(* ===== verification/DeflateHuffman.v ===== *)
(** Huffman codes of dynamic blocks.

    RFC 1951 (3.2.2) assigns codes to symbols from the lengths of the codes
    alone; [rfc_code] writes its three steps down.  [huffman_decodes]: on tables
    that [Construct] builds from any lengths, [Decode] reads every symbol back
    from its code, so [Inflate] understands what other compressors write.
    [stored_block_read]: a stored block is copied, whatever its check word. *)
From Stdlib Require Import Strings.Byte NArith.
From S2P Require Import Prelude AdaMonad Sha256 Deflate DeflateSpec.
Close Scope N_scope.
Open Scope nat_scope.

(** ** The codes of RFC 1951 *)

(** [bl_count]: how many of the lengths are [l]. *)
Fixpoint occ (l : nat) (lengths : list nat) : nat :=
  match lengths with [] => 0 | x :: lengths => (if x =? l then 1 else 0) + occ l lengths end.

(** [next_code]: the smallest code of length [l]. *)
Fixpoint next_code (lengths : list nat) (l : nat) : nat :=
  match l with
  | O => 0
  | S l' => (next_code lengths l' + (if l' =? 0 then 0 else occ l' lengths)) * 2
  end.

(** Codes of one length are consecutive, in the order of the symbols. *)
Definition rfc_code (lengths : list nat) (sym len : nat) : nat :=
  next_code lengths len + occ len (take sym lengths).

(** The last [n] bits of [c], the most significant one first. *)
Fixpoint msb_bits (n c : nat) : list bool :=
  match n with O => [] | S n => Nat.testbit c n :: msb_bits n c end.

(** ** The tables *)

Lemma occ_app l a b : occ l (a ++ b) = occ l a + occ l b.
Proof. induction a as [|x a IH]; simpl; [done|]. rewrite IH. lia. Qed.

Lemma occ_take_lt l lengths sym : lengths !! sym = Some l → occ l (take sym lengths) < occ l lengths.
Proof.
  intros Hs. rewrite <- (take_drop_middle _ _ _ Hs) at 2. rewrite occ_app. simpl.
  rewrite Nat.eqb_refl. lia.
Qed.

Lemma occ_take_S l lengths sym x : lengths !! sym = Some x →
  occ l (take (S sym) lengths) = occ l (take sym lengths) + (if x =? l then 1 else 0).
Proof. intros Hs. rewrite (take_S_r _ _ _ Hs), occ_app. simpl. lia. Qed.

Lemma count_lengths_aux lengths : ∀ c, length c = 16 →
  ∀ l, l < 16 → nth l (foldl (λ c l, alter S l c) c lengths) 0 = nth l c 0 + occ l lengths.
Proof.
  induction lengths as [|x lengths IH]; intros c Hc l Hl; cbn [foldl occ]; [lia|].
  rewrite IH by (done || by rewrite length_alter). rewrite !nth_lookup. destruct (Nat.eqb_spec x l) as [->|Hne].
  - rewrite list_lookup_alter_eq. destruct (lookup_lt_is_Some_2 c l) as [y ->]; [lia|]. simpl. lia.
  - rewrite list_lookup_alter_ne by done. lia.
Qed.

Lemma count_lengths_spec lengths l : l < 16 → nth l (count_lengths lengths) 0 = occ l lengths.
Proof.
  intros Hl. unfold count_lengths. rewrite count_lengths_aux by done. by rewrite nth_lookup, lookup_replicate_2.
Qed.

(** The number of symbols with shorter codes. *)
Fixpoint index_of (lengths : list nat) (l : nat) : nat :=
  match l with
  | O => 0
  | S l' => index_of lengths l' + (if l' =? 0 then 0 else occ l' lengths)
  end.

Lemma offsets_spec lengths l : 1 ≤ l < 16 → nth l (offsets (count_lengths lengths)) 0 = index_of lengths l.
Proof.
  intros Hl. set (c := count_lengths lengths).
  assert (∀ k, k < 16 → occ k lengths = nth k c 0) as Hc by (intros; by rewrite <- count_lengths_spec).
  clearbody c. do 16 (destruct l as [|l]; [try lia; cbn [index_of Nat.eqb]; rewrite ?Hc by lia; by cbn|]). lia.
Qed.

Lemma offsets_length c : length (offsets c) = 16.
Proof.
  unfold offsets. generalize (seq 1 14). intros ls. change 16 with (length (replicate 16 0)) at 2.
  generalize (replicate 16 0). induction ls as [|l ls IH]; intros o; [done|]. cbn [foldl]. by rewrite IH, length_insert.
Qed.

Lemma index_of_cons x lengths l :
  index_of (x :: lengths) l = index_of lengths l + (if (1 <=? x) && (x <? l) then 1 else 0).
Proof.
  induction l as [|l IH]; cbn [index_of occ]; [by rewrite andb_false_r|]. rewrite IH.
  destruct (Nat.eqb_spec l 0), (Nat.eqb_spec x l), (Nat.leb_spec 1 x), (Nat.ltb_spec x l), (Nat.ltb_spec x (S l));
    simpl andb; cbv iota; lia.
Qed.

Lemma index_of_le lengths l : index_of lengths l ≤ length lengths.
Proof.
  induction lengths as [|x lengths IH]; [induction l as [|l IHl]; simpl; [lia|case_match; simpl in *; lia]|].
  rewrite index_of_cons. simpl. case_match; lia.
Qed.

Lemma index_of_S lengths l : l ≠ 0 → index_of lengths (S l) = index_of lengths l + occ l lengths.
Proof. intros Hl. simpl. by rewrite (proj2 (Nat.eqb_neq l 0)). Qed.

Lemma index_of_mono lengths l l' : l ≤ l' → index_of lengths l ≤ index_of lengths l'.
Proof. induction 1 as [|l' _ IH]; [done|]. simpl. lia. Qed.

(** The place of a symbol in the table. *)
Definition slot (lengths : list nat) (sym l : nat) : nat := index_of lengths l + occ l (take sym lengths).

Lemma occ_take_mono l lengths i j : i ≤ j → occ l (take i lengths) ≤ occ l (take j lengths).
Proof.
  intros Hij. replace (take i lengths) with (take i (take j lengths)) by (rewrite take_take; f_equal; lia).
  rewrite <- (take_drop i (take j lengths)) at 2. rewrite occ_app. lia.
Qed.

Lemma slot_inj lengths s l s' l' : lengths !! s = Some l → lengths !! s' = Some l' → l ≠ 0 → l' ≠ 0 → s < s' →
  slot lengths s l ≠ slot lengths s' l'.
Proof.
  unfold slot. intros Hs Hs' Hl Hl' Hlt.
  pose proof (occ_take_lt _ _ _ Hs). pose proof (occ_take_lt _ _ _ Hs').
  destruct (lt_eq_lt_dec l l') as [[Hlt'|<-]|Hgt].
  - pose proof (index_of_mono lengths (S l) l' Hlt') as Hm. rewrite index_of_S in Hm by done. lia.
  - pose proof (occ_take_mono l lengths (S s) s' Hlt) as Hm. rewrite (occ_take_S _ _ _ _ Hs), Nat.eqb_refl in Hm. lia.
  - pose proof (index_of_mono lengths (S l') l Hgt) as Hm. rewrite index_of_S in Hm by done. lia.
Qed.

Lemma slot_lt lengths s l : lengths !! s = Some l → l ≠ 0 → slot lengths s l < length lengths.
Proof.
  intros Hs Hl. unfold slot. pose proof (occ_take_lt _ _ _ Hs). pose proof (index_of_le lengths (S l)) as H1.
  rewrite index_of_S in H1 by done. lia.
Qed.

Lemma zip_seq_take (lengths : list nat) i x : lengths !! i = Some x →
  zip (seq 0 (S i)) (take (S i) lengths) = zip (seq 0 i) (take i lengths) ++ [(i, x)].
Proof.
  intros Hx. pose proof (lookup_lt_Some _ _ _ Hx). rewrite seq_S, (take_S_r _ _ _ Hx).
  by rewrite zip_with_app by (rewrite length_seq, length_take; lia).
Qed.

(** The table while it is filled. *)
Lemma place_spec lengths i : length lengths ≤ 320 → Forall (λ l, l < 16) lengths → i ≤ length lengths →
  let '(symbol, offs) := foldl place (replicate 320 0, offsets (count_lengths lengths))
                           (zip (seq 0 i) (take i lengths)) in
  length symbol = 320 ∧ length offs = 16 ∧
  (∀ l, 1 ≤ l < 16 → nth l offs 0 = slot lengths i l) ∧
  (∀ s l, s < i → lengths !! s = Some l → l ≠ 0 → symbol !! slot lengths s l = Some s).
Proof.
  intros Hlen Hall. induction i as [|i IH]; intros Hi.
  { cbn [seq zip_with foldl]. split_and!; [done|apply offsets_length| |intros; lia].
    intros l Hl. rewrite offsets_spec by done. unfold slot. simpl. lia. }
  destruct (lookup_lt_is_Some_2 lengths i) as [x Hx]; [lia|]. specialize (IH ltac:(lia)).
  rewrite (zip_seq_take _ _ _ Hx), foldl_app.
  destruct (foldl place _ (zip (seq 0 i) (take i lengths))) as [symbol offs]. destruct IH as (Hs & Ho & Hoff & Hsym).
  pose proof (Forall_lookup_1 _ _ _ _ Hall Hx) as Hx16. simpl in Hx16.
  assert (∀ l, slot lengths (S i) l = slot lengths i l + (if x =? l then 1 else 0)) as Hslot.
  { intros l. unfold slot. rewrite (occ_take_S _ _ _ _ Hx). lia. }
  cbn [foldl place]. destruct (Nat.eqb_spec x 0) as [->|Hx0].
  - split_and!; [done..| |].
    + intros l Hl. rewrite Hoff, Hslot by done. destruct l; [lia|]. simpl. lia.
    + intros s l Hlt Hl Hl0. apply Hsym; [|done..]. destruct (decide (s = i)) as [->|]; [congruence|lia].
  - rewrite Hoff by lia. pose proof (slot_lt _ _ _ Hx Hx0). split_and!.
    + by rewrite length_insert.
    + by rewrite length_alter.
    + intros l Hl. rewrite Hslot, <- Hoff, !nth_lookup by done. destruct (Nat.eqb_spec x l) as [->|Hne].
      * rewrite list_lookup_alter_eq. destruct (lookup_lt_is_Some_2 offs l) as [y ->]; [lia|]. simpl. lia.
      * rewrite list_lookup_alter_ne by done. lia.
    + intros s l Hlt Hl Hl0. destruct (decide (s = i)) as [->|Hne].
      * simplify_eq. apply list_lookup_insert_eq. lia.
      * rewrite list_lookup_insert_ne; [apply Hsym; [lia|done..]|].
        intros E. by apply (slot_inj lengths s l i x); [..|lia|].
Qed.

Lemma Construct_symbol lengths sym l : length lengths ≤ 320 → Forall (λ l, l < 16) lengths →
  lengths !! sym = Some l → l ≠ 0 → nth (slot lengths sym l) (Symbol (Construct lengths)) 0 = sym.
Proof.
  intros Hlen Hall Hs Hl. pose proof (place_spec lengths (length lengths) Hlen Hall (le_n _)) as H.
  rewrite firstn_all in H. unfold Construct. cbn [Symbol].
  destruct (foldl place _ _) as [symbol offs]. destruct H as (_ & _ & _ & H). simpl.
  apply nth_lookup_Some, H; [by eapply lookup_lt_Some|done..].
Qed.

(** ** Decoding *)

Lemma next_code_S lengths l : l ≠ 0 → next_code lengths (S l) = (next_code lengths l + occ l lengths) * 2.
Proof. intros Hl. simpl. by rewrite (proj2 (Nat.eqb_neq l 0)). Qed.

(** Longer codes begin after the codes of length [l]. *)
Lemma next_code_prefix lengths l k : l ≠ 0 →
  (next_code lengths l + occ l lengths) * 2 ^ S k ≤ next_code lengths (l + S k).
Proof.
  intros Hl. induction k as [|k IH].
  - rewrite Nat.add_1_r, next_code_S by done. simpl. lia.
  - rewrite (Nat.add_succ_r l (S k)), next_code_S by lia. rewrite Nat.pow_succ_r'. lia.
Qed.

Lemma div_testbit c k : c / 2 ^ k = 2 * (c / 2 ^ S k) + Nat.b2n (Nat.testbit c k).
Proof.
  rewrite Nat.testbit_spec', (Nat.pow_succ_r' 2 k), (Nat.mul_comm 2 (2 ^ k)), <- Nat.Div0.div_div.
  apply Nat.Div0.div_mod.
Qed.

Lemma walk_canonical lengths L j : length lengths ≤ 320 → L < 16 → j < occ L lengths → ∀ k l r, l ≠ 0 → l + k = L →
  let c := next_code lengths L + j in
  walk (Construct lengths) (seq l (16 - l)) (Z.of_nat (2 * (c / 2 ^ S k))) (Z.of_nat (next_code lengths l))
    (Z.of_nat (index_of lengths l)) (msb_bits (S k) c ++ r)
  = Some (nth (index_of lengths L + j) (Symbol (Construct lengths)) 0, r).
Proof.
  intros Hlen HL Hj. induction k as [|k IH]; intros l r Hl Hk c;
    (replace (16 - l) with (S (16 - S l)) by lia); cbn [seq walk msb_bits app]; cbn [Count Construct];
    rewrite count_lengths_spec by lia;
    match goal with |- context [(Z.of_nat (2 * ?x) + Z.b2z ?b)%Z] =>
      replace (Z.of_nat (2 * x) + Z.b2z b)%Z with (Z.of_nat (2 * x + Nat.b2n b)) by (destruct b; simpl; lia) end;
    rewrite <- div_testbit.
  - assert (l = L) as -> by lia. rewrite Nat.pow_0_r, Nat.div_1_r.
    pose proof (index_of_le lengths (S L)) as Hi. rewrite index_of_S in Hi by done.
    rewrite (proj2 (Z.ltb_lt _ _)), (proj2 (Z.leb_le _ _)), (proj2 (Z.ltb_lt _ 320)) by lia. simpl andb. cbv iota.
    do 3 f_equal. lia.
  - assert (next_code lengths l + occ l lengths ≤ c / 2 ^ S k) as Hge.
    { apply Nat.div_le_lower_bound; [apply Nat.pow_nonzero; lia|]. pose proof (next_code_prefix lengths l k Hl) as Hp.
      rewrite Hk in Hp. lia. }
    rewrite (proj2 (Z.ltb_ge _ _)) by lia.
    rewrite <- (IH (S l) r) by lia. fold c. rewrite next_code_S, index_of_S by done.
    replace (16 - S l) with (16 - S l) by done. f_equal; lia.
Qed.

(** C27: On the tables built from any lengths of codes, a symbol with a code is read
    back from it, provided the code fits into its length. *)
Theorem huffman_decodes lengths sym len s r out :
  length lengths ≤ 320 → Forall (λ l, l < 16) lengths → lengths !! sym = Some len → len ≠ 0 →
  rfc_code lengths sym len < 2 ^ len → reads s (msb_bits len (rfc_code lengths sym len) ++ r) out →
  ∃ s', Decode (Construct lengths) s = Some (inr sym, s') ∧ reads s' r out.
Proof.
  intros Hlen Hall Hsym Hl Hfit. pose proof (Forall_lookup_1 _ _ _ _ Hall Hsym) as HL. simpl in HL.
  apply decode_walk. destruct len as [|k]; [done|].
  pose proof (walk_canonical lengths (S k) (occ (S k) (take sym lengths)) Hlen HL (occ_take_lt _ _ _ Hsym) k 1 r
    ltac:(lia) eq_refl) as Hw.
  cbv zeta in Hw. rewrite Nat.div_small in Hw by exact Hfit. pose proof (Construct_symbol _ _ _ Hlen Hall Hsym Hl) as Hn.
  unfold slot in Hn. rewrite Hn in Hw. exact Hw.
Qed.

(** ** Stored blocks *)

(** A final stored block is copied; its check word may be anything. *)
Theorem stored_block_read d n0 n1 rest : length d < 256 * 256 →
  Inflate ("001"%byte :: byte_of (N.of_nat (length d)) :: byte_of (N.of_nat (length d / 256)) :: n0 :: n1 :: d ++ rest)
  = inr d.
Proof.
  intros Hd. unfold Inflate, inflate_run. set (data := _ :: _ :: _ :: _ :: _ :: _).
  assert (block_step (inflate_fuel data) (inflate_start data)
    = Some (inr true, {| In_Rest := rest; Bit_Buf := 0; Bit_Cnt := 0; Out_V := rev_append d [] |})) as E.
  { unfold block_step. set (s2 := {| In_Rest := tail data; Bit_Buf := 0; Bit_Cnt := 5; Out_V := [] |}).
    rewrite (inf_bind_some (Bits 1) _ _ 1 {| In_Rest := tail data; Bit_Buf := 0; Bit_Cnt := 7; Out_V := [] |}) by done.
    rewrite (inf_bind_some (Bits 2) _ _ 0 s2) by done. unfold mbind, inf_bind, Stored_Block, s2.
    cbn [In_Rest Out_V tail data].
    rewrite !to_N_byte_of.
    replace (N.to_nat (N.of_nat (length d) `mod` 256) + N.to_nat (N.of_nat (length d / 256) `mod` 256) * 256)
      with (length d).
    2:{ rewrite (N.mod_small (N.of_nat (length d / 256))) by (rewrite Nat2N.inj_div; apply N.Div0.div_lt_upper_bound; lia).
        rewrite Nat2N.inj_div. pose proof (N.div_mod' (N.of_nat (length d)) 256). lia. }
    rewrite (proj2 (Nat.ltb_ge _ _)) by (rewrite length_app; lia).
    by rewrite drop_app_length, take_app_length. }
  unfold inflate_fuel. cbn [inf_loop]. fold (inflate_fuel data). rewrite (inf_bind_some _ _ _ _ _ E).
  simpl. by rewrite <- rev_alt, rev_involutive.
Qed.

WHAT YOU NEED TO DO: The output should be exactly the lines above from the line containing "(** Codes of" to the line containing "Lemma occ_app l", inclusive, with no other lines.

RESULT OF THIS EXERCISE:
(** Codes of one length are consecutive, in the order of the symbols. *)
Definition rfc_code (lengths : list nat) (sym len : nat) : nat :=
  next_code lengths len + occ len (take sym lengths).

(** The last [n] bits of [c], the most significant one first. *)
Fixpoint msb_bits (n c : nat) : list bool :=
  match n with O => [] | S n => Nat.testbit c n :: msb_bits n c end.

(** ** The tables *)

Lemma occ_app l a b : occ l (a ++ b) = occ l a + occ l b.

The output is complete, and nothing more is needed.